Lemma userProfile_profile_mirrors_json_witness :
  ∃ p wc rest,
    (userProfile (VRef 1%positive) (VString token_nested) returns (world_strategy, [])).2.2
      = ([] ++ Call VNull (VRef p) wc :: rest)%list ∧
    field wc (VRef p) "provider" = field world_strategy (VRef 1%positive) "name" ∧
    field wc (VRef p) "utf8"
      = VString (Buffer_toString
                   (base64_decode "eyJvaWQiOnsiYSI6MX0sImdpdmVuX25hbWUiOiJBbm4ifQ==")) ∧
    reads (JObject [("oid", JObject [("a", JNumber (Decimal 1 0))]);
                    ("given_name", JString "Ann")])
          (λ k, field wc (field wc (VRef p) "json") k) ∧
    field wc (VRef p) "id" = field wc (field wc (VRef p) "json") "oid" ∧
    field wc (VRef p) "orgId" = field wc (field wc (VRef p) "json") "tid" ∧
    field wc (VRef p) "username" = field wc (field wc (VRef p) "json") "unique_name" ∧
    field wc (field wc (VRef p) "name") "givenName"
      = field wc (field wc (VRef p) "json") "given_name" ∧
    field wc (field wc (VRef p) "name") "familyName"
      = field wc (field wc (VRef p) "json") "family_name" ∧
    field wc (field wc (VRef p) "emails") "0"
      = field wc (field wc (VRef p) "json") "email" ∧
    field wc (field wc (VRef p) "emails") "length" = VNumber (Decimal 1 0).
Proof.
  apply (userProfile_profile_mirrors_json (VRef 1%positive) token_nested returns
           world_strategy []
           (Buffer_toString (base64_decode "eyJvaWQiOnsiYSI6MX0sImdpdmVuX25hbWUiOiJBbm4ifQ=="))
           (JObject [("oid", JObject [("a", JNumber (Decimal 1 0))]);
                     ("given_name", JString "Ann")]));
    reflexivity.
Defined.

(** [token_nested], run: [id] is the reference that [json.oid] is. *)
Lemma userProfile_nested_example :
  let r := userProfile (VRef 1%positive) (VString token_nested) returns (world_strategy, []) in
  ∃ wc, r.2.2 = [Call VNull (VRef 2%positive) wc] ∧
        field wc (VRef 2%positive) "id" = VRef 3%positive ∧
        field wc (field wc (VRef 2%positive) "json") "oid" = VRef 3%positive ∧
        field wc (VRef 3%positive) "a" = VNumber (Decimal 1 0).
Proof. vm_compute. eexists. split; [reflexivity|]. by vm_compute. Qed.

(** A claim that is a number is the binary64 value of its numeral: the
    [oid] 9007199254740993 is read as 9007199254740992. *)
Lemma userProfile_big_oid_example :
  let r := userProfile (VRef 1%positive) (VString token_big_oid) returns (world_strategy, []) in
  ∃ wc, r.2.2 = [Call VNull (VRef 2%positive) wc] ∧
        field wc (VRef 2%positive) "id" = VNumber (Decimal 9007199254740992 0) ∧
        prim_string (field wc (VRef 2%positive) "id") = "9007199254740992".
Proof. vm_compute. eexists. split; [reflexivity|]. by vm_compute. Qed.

YOUR OBJECTIVE => Return every line of the material word for word.

COMPLETED EXERCISE =>
Lemma userProfile_profile_mirrors_json_witness :
  ∃ p wc rest,
    (userProfile (VRef 1%positive) (VString token_nested) returns (world_strategy, [])).2.2
      = ([] ++ Call VNull (VRef p) wc :: rest)%list ∧
    field wc (VRef p) "provider" = field world_strategy (VRef 1%positive) "name" ∧
    field wc (VRef p) "utf8"
      = VString (Buffer_toString
                   (base64_decode "eyJvaWQiOnsiYSI6MX0sImdpdmVuX25hbWUiOiJBbm4ifQ==")) ∧
    reads (JObject [("oid", JObject [("a", JNumber (Decimal 1 0))]);
                    ("given_name", JString "Ann")])
          (λ k, field wc (field wc (VRef p) "json") k) ∧
    field wc (VRef p) "id" = field wc (field wc (VRef p) "json") "oid" ∧
    field wc (VRef p) "orgId" = field wc (field wc (VRef p) "json") "tid" ∧
    field wc (VRef p) "username" = field wc (field wc (VRef p) "json") "unique_name" ∧
    field wc (field wc (VRef p) "name") "givenName"
      = field wc (field wc (VRef p) "json") "given_name" ∧
    field wc (field wc (VRef p) "name") "familyName"
      = field wc (field wc (VRef p) "json") "family_name" ∧
    field wc (field wc (VRef p) "emails") "0"
      = field wc (field wc (VRef p) "json") "email" ∧
    field wc (field wc (VRef p) "emails") "length" = VNumber (Decimal 1 0).
Proof.
  apply (userProfile_profile_mirrors_json (VRef 1%positive) token_nested returns
           world_strategy []
           (Buffer_toString (base64_decode "eyJvaWQiOnsiYSI6MX0sImdpdmVuX25hbWUiOiJBbm4ifQ=="))
           (JObject [("oid", JObject [("a", JNumber (Decimal 1 0))]);
                     ("given_name", JString "Ann")]));
    reflexivity.
Defined.

(** [token_nested], run: [id] is the reference that [json.oid] is. *)
Lemma userProfile_nested_example :
  let r := userProfile (VRef 1%positive) (VString token_nested) returns (world_strategy, []) in
  ∃ wc, r.2.2 = [Call VNull (VRef 2%positive) wc] ∧
        field wc (VRef 2%positive) "id" = VRef 3%positive ∧
        field wc (field wc (VRef 2%positive) "json") "oid" = VRef 3%positive ∧
        field wc (VRef 3%positive) "a" = VNumber (Decimal 1 0).
Proof. vm_compute. eexists. split; [reflexivity|]. by vm_compute. Qed.

(** A claim that is a number is the binary64 value of its numeral: the
    [oid] 9007199254740993 is read as 9007199254740992. *)
Lemma userProfile_big_oid_example :
  let r := userProfile (VRef 1%positive) (VString token_big_oid) returns (world_strategy, []) in
  ∃ wc, r.2.2 = [Call VNull (VRef 2%positive) wc] ∧
        field wc (VRef 2%positive) "id" = VNumber (Decimal 9007199254740992 0) ∧
        prim_string (field wc (VRef 2%positive) "id") = "9007199254740992".
Proof. vm_compute. eexists. split; [reflexivity|]. by vm_compute. Qed.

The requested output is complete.